Your task is to restate word for word the lines of the listing below that start at the one containing "unfold collision_freeb. rewrite" and run to the end; please add nothing.

(Beginning of Stored data)

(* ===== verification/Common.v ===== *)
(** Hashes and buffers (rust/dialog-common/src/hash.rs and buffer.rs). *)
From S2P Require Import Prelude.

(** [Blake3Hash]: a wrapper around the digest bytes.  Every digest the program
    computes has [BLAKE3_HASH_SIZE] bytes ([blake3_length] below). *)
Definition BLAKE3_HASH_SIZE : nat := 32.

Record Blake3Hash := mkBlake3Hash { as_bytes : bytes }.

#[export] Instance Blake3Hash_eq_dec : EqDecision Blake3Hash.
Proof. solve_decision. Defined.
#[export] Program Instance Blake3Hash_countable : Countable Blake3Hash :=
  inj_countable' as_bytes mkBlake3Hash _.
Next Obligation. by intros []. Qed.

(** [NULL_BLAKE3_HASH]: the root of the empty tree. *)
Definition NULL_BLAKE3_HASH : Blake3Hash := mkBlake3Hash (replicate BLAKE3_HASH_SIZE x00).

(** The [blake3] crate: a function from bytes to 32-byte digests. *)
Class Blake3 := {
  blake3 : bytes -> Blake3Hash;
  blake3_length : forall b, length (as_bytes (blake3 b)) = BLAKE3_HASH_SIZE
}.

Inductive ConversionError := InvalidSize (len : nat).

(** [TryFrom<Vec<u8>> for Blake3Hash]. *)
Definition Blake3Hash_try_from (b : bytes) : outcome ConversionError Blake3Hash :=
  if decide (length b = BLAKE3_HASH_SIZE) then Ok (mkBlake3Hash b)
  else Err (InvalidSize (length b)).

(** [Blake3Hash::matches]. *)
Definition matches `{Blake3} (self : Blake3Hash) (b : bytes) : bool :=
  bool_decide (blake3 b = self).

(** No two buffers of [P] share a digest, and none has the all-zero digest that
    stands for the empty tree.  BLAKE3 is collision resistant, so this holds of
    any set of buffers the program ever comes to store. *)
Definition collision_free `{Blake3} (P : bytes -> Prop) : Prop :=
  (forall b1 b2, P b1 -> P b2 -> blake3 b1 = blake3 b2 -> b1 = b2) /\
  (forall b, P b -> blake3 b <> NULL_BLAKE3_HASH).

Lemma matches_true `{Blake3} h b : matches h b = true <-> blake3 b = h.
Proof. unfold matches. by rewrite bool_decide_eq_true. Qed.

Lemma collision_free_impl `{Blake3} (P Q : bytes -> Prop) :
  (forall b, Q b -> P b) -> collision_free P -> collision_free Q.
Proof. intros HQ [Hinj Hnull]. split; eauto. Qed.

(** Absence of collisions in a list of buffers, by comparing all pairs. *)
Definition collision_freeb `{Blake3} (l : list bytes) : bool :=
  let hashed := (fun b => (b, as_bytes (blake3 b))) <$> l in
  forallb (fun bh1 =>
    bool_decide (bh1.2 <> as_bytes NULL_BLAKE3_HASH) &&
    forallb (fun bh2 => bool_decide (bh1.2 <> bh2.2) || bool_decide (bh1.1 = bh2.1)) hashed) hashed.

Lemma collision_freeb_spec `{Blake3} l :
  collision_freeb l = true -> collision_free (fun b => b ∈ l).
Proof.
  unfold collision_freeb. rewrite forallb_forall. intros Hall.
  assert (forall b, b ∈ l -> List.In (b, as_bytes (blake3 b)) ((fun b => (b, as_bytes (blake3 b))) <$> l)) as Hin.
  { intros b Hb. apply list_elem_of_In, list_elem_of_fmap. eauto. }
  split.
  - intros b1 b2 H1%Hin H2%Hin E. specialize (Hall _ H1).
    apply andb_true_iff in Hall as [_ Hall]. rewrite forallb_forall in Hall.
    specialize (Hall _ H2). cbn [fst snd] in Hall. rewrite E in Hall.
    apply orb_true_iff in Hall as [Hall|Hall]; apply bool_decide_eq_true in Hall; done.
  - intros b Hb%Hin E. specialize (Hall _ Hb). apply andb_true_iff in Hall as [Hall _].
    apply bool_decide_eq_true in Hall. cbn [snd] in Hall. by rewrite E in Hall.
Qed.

(End of Stored data)

*Output of the exercise*:
  unfold collision_freeb. rewrite forallb_forall. intros Hall.
  assert (forall b, b ∈ l -> List.In (b, as_bytes (blake3 b)) ((fun b => (b, as_bytes (blake3 b))) <$> l)) as Hin.
  { intros b Hb. apply list_elem_of_In, list_elem_of_fmap. eauto. }
  split.
  - intros b1 b2 H1%Hin H2%Hin E. specialize (Hall _ H1).
    apply andb_true_iff in Hall as [_ Hall]. rewrite forallb_forall in Hall.
    specialize (Hall _ H2). cbn [fst snd] in Hall. rewrite E in Hall.
    apply orb_true_iff in Hall as [Hall|Hall]; apply bool_decide_eq_true in Hall; done.
  - intros b Hb%Hin E. specialize (Hall _ Hb). apply andb_true_iff in Hall as [Hall _].
    apply bool_decide_eq_true in Hall. cbn [snd] in Hall. by rewrite E in Hall.
Qed.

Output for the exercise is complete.